** PROVIDED MATERIAL follows **

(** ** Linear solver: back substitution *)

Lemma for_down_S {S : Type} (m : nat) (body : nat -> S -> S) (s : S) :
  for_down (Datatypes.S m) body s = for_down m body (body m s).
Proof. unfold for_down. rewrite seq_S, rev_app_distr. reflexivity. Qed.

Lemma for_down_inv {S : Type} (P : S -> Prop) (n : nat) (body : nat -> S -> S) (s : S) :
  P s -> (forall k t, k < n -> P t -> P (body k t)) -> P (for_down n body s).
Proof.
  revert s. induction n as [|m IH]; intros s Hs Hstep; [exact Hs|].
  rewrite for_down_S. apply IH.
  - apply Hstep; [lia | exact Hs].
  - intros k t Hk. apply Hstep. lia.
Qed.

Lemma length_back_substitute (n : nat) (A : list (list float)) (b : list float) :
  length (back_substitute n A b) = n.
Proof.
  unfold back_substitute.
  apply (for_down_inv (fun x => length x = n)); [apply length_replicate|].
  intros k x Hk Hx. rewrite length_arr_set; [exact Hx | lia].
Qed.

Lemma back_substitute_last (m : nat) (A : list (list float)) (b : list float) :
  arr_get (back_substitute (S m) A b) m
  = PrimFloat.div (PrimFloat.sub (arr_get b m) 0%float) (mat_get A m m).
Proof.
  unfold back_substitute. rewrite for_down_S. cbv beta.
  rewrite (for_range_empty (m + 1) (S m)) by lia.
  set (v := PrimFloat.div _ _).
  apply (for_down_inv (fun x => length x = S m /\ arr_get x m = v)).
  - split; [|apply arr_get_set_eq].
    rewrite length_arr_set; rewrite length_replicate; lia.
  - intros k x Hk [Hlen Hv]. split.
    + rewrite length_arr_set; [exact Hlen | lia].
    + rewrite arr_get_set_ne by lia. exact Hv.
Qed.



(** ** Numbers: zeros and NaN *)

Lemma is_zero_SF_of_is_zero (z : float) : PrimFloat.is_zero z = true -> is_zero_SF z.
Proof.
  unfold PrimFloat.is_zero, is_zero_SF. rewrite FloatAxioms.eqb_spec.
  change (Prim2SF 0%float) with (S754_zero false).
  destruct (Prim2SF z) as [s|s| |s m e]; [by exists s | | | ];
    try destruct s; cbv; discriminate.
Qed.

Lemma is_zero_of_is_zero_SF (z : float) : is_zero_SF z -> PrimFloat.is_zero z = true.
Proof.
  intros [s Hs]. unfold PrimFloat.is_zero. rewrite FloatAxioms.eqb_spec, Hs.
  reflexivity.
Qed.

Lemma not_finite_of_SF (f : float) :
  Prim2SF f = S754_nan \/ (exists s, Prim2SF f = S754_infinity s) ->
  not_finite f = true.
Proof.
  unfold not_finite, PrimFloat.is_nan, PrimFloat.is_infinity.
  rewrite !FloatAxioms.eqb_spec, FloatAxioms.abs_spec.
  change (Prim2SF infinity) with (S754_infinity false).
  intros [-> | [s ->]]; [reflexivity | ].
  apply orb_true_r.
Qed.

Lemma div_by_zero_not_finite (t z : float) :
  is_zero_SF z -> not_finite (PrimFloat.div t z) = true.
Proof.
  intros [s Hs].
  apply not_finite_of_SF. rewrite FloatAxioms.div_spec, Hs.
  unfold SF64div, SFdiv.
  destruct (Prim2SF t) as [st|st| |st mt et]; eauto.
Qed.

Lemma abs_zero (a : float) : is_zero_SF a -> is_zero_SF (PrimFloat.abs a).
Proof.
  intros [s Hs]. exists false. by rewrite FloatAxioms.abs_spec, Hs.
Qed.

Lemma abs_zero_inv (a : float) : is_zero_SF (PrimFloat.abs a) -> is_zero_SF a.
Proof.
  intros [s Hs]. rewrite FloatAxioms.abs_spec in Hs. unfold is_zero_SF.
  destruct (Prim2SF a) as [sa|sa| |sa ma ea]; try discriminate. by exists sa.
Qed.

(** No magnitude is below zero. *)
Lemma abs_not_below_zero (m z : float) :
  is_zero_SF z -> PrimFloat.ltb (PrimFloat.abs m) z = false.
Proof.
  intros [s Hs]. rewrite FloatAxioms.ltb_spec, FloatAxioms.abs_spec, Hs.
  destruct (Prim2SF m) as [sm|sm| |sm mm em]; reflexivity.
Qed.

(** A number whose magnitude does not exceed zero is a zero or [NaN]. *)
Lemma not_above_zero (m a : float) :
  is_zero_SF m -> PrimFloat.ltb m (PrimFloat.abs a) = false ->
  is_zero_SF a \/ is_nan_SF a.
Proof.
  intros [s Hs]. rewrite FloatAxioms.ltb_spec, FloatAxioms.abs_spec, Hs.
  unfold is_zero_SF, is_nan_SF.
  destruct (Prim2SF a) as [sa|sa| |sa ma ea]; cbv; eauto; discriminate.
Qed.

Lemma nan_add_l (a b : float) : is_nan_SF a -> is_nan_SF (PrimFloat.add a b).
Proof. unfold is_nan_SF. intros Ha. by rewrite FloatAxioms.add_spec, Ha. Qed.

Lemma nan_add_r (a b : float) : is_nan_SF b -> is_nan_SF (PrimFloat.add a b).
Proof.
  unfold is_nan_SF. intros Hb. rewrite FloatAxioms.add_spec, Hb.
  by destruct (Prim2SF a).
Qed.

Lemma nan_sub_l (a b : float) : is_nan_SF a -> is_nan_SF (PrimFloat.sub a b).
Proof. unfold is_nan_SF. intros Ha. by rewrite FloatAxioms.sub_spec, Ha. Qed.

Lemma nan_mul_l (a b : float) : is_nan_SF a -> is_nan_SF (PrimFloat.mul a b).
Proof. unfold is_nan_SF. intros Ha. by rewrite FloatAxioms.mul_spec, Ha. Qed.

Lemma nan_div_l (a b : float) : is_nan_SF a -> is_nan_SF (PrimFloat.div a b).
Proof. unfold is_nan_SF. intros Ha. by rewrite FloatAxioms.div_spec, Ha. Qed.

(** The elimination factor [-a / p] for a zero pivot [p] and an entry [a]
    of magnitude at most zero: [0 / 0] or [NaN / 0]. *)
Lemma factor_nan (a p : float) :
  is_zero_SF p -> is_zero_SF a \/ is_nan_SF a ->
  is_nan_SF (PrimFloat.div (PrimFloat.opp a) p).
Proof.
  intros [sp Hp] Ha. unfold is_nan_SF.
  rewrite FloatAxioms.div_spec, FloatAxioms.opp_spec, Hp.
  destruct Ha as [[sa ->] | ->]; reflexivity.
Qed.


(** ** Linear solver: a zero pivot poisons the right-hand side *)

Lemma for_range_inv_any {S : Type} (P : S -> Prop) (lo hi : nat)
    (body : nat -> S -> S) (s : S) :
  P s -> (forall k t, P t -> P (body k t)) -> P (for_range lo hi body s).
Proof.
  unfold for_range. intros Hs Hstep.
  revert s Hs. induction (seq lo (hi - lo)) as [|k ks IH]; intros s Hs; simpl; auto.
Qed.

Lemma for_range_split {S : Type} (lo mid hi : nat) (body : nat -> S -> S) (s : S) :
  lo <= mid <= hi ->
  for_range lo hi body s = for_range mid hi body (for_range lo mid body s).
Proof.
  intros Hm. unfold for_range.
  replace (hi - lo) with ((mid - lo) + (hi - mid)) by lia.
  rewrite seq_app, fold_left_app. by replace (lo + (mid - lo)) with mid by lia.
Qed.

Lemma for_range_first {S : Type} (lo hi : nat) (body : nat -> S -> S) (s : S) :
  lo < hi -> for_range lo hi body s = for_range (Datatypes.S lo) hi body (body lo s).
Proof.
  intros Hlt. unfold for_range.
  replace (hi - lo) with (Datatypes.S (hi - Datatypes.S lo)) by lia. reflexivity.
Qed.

** End of PROVIDED MATERIAL **

From the records above, extract each line exactly as shown.

(** ** Linear solver: back substitution *)

Lemma for_down_S {S : Type} (m : nat) (body : nat -> S -> S) (s : S) :
  for_down (Datatypes.S m) body s = for_down m body (body m s).
Proof. unfold for_down. rewrite seq_S, rev_app_distr. reflexivity. Qed.

Lemma for_down_inv {S : Type} (P : S -> Prop) (n : nat) (body : nat -> S -> S) (s : S) :
  P s -> (forall k t, k < n -> P t -> P (body k t)) -> P (for_down n body s).
Proof.
  revert s. induction n as [|m IH]; intros s Hs Hstep; [exact Hs|].
  rewrite for_down_S. apply IH.
  - apply Hstep; [lia | exact Hs].
  - intros k t Hk. apply Hstep. lia.
Qed.

Lemma length_back_substitute (n : nat) (A : list (list float)) (b : list float) :
  length (back_substitute n A b) = n.
Proof.
  unfold back_substitute.
  apply (for_down_inv (fun x => length x = n)); [apply length_replicate|].
  intros k x Hk Hx. rewrite length_arr_set; [exact Hx | lia].
Qed.

Lemma back_substitute_last (m : nat) (A : list (list float)) (b : list float) :
  arr_get (back_substitute (S m) A b) m
  = PrimFloat.div (PrimFloat.sub (arr_get b m) 0%float) (mat_get A m m).
Proof.
  unfold back_substitute. rewrite for_down_S. cbv beta.
  rewrite (for_range_empty (m + 1) (S m)) by lia.
  set (v := PrimFloat.div _ _).
  apply (for_down_inv (fun x => length x = S m /\ arr_get x m = v)).
  - split; [|apply arr_get_set_eq].
    rewrite length_arr_set; rewrite length_replicate; lia.
  - intros k x Hk [Hlen Hv]. split.
    + rewrite length_arr_set; [exact Hlen | lia].
    + rewrite arr_get_set_ne by lia. exact Hv.
Qed.



(** ** Numbers: zeros and NaN *)

Lemma is_zero_SF_of_is_zero (z : float) : PrimFloat.is_zero z = true -> is_zero_SF z.
Proof.
  unfold PrimFloat.is_zero, is_zero_SF. rewrite FloatAxioms.eqb_spec.
  change (Prim2SF 0%float) with (S754_zero false).
  destruct (Prim2SF z) as [s|s| |s m e]; [by exists s | | | ];
    try destruct s; cbv; discriminate.
Qed.

Lemma is_zero_of_is_zero_SF (z : float) : is_zero_SF z -> PrimFloat.is_zero z = true.
Proof.
  intros [s Hs]. unfold PrimFloat.is_zero. rewrite FloatAxioms.eqb_spec, Hs.
  reflexivity.
Qed.

Lemma not_finite_of_SF (f : float) :
  Prim2SF f = S754_nan \/ (exists s, Prim2SF f = S754_infinity s) ->
  not_finite f = true.
Proof.
  unfold not_finite, PrimFloat.is_nan, PrimFloat.is_infinity.
  rewrite !FloatAxioms.eqb_spec, FloatAxioms.abs_spec.
  change (Prim2SF infinity) with (S754_infinity false).
  intros [-> | [s ->]]; [reflexivity | ].
  apply orb_true_r.
Qed.

Lemma div_by_zero_not_finite (t z : float) :
  is_zero_SF z -> not_finite (PrimFloat.div t z) = true.
Proof.
  intros [s Hs].
  apply not_finite_of_SF. rewrite FloatAxioms.div_spec, Hs.
  unfold SF64div, SFdiv.
  destruct (Prim2SF t) as [st|st| |st mt et]; eauto.
Qed.

Lemma abs_zero (a : float) : is_zero_SF a -> is_zero_SF (PrimFloat.abs a).
Proof.
  intros [s Hs]. exists false. by rewrite FloatAxioms.abs_spec, Hs.
Qed.

Lemma abs_zero_inv (a : float) : is_zero_SF (PrimFloat.abs a) -> is_zero_SF a.
Proof.
  intros [s Hs]. rewrite FloatAxioms.abs_spec in Hs. unfold is_zero_SF.
  destruct (Prim2SF a) as [sa|sa| |sa ma ea]; try discriminate. by exists sa.
Qed.

(** No magnitude is below zero. *)
Lemma abs_not_below_zero (m z : float) :
  is_zero_SF z -> PrimFloat.ltb (PrimFloat.abs m) z = false.
Proof.
  intros [s Hs]. rewrite FloatAxioms.ltb_spec, FloatAxioms.abs_spec, Hs.
  destruct (Prim2SF m) as [sm|sm| |sm mm em]; reflexivity.
Qed.

(** A number whose magnitude does not exceed zero is a zero or [NaN]. *)
Lemma not_above_zero (m a : float) :
  is_zero_SF m -> PrimFloat.ltb m (PrimFloat.abs a) = false ->
  is_zero_SF a \/ is_nan_SF a.
Proof.
  intros [s Hs]. rewrite FloatAxioms.ltb_spec, FloatAxioms.abs_spec, Hs.
  unfold is_zero_SF, is_nan_SF.
  destruct (Prim2SF a) as [sa|sa| |sa ma ea]; cbv; eauto; discriminate.
Qed.

Lemma nan_add_l (a b : float) : is_nan_SF a -> is_nan_SF (PrimFloat.add a b).
Proof. unfold is_nan_SF. intros Ha. by rewrite FloatAxioms.add_spec, Ha. Qed.

Lemma nan_add_r (a b : float) : is_nan_SF b -> is_nan_SF (PrimFloat.add a b).
Proof.
  unfold is_nan_SF. intros Hb. rewrite FloatAxioms.add_spec, Hb.
  by destruct (Prim2SF a).
Qed.

Lemma nan_sub_l (a b : float) : is_nan_SF a -> is_nan_SF (PrimFloat.sub a b).
Proof. unfold is_nan_SF. intros Ha. by rewrite FloatAxioms.sub_spec, Ha. Qed.

Lemma nan_mul_l (a b : float) : is_nan_SF a -> is_nan_SF (PrimFloat.mul a b).
Proof. unfold is_nan_SF. intros Ha. by rewrite FloatAxioms.mul_spec, Ha. Qed.

Lemma nan_div_l (a b : float) : is_nan_SF a -> is_nan_SF (PrimFloat.div a b).
Proof. unfold is_nan_SF. intros Ha. by rewrite FloatAxioms.div_spec, Ha. Qed.

(** The elimination factor [-a / p] for a zero pivot [p] and an entry [a]
    of magnitude at most zero: [0 / 0] or [NaN / 0]. *)
Lemma factor_nan (a p : float) :
  is_zero_SF p -> is_zero_SF a \/ is_nan_SF a ->
  is_nan_SF (PrimFloat.div (PrimFloat.opp a) p).
Proof.
  intros [sp Hp] Ha. unfold is_nan_SF.
  rewrite FloatAxioms.div_spec, FloatAxioms.opp_spec, Hp.
  destruct Ha as [[sa ->] | ->]; reflexivity.
Qed.


(** ** Linear solver: a zero pivot poisons the right-hand side *)

Lemma for_range_inv_any {S : Type} (P : S -> Prop) (lo hi : nat)
    (body : nat -> S -> S) (s : S) :
  P s -> (forall k t, P t -> P (body k t)) -> P (for_range lo hi body s).
Proof.
  unfold for_range. intros Hs Hstep.
  revert s Hs. induction (seq lo (hi - lo)) as [|k ks IH]; intros s Hs; simpl; auto.
Qed.

Lemma for_range_split {S : Type} (lo mid hi : nat) (body : nat -> S -> S) (s : S) :
  lo <= mid <= hi ->
  for_range lo hi body s = for_range mid hi body (for_range lo mid body s).
Proof.
  intros Hm. unfold for_range.
  replace (hi - lo) with ((mid - lo) + (hi - mid)) by lia.
  rewrite seq_app, fold_left_app. by replace (lo + (mid - lo)) with mid by lia.
Qed.

Lemma for_range_first {S : Type} (lo hi : nat) (body : nat -> S -> S) (s : S) :
  lo < hi -> for_range lo hi body s = for_range (Datatypes.S lo) hi body (body lo s).
Proof.
  intros Hlt. unfold for_range.
  replace (hi - lo) with (Datatypes.S (hi - Datatypes.S lo)) by lia. reflexivity.
Qed.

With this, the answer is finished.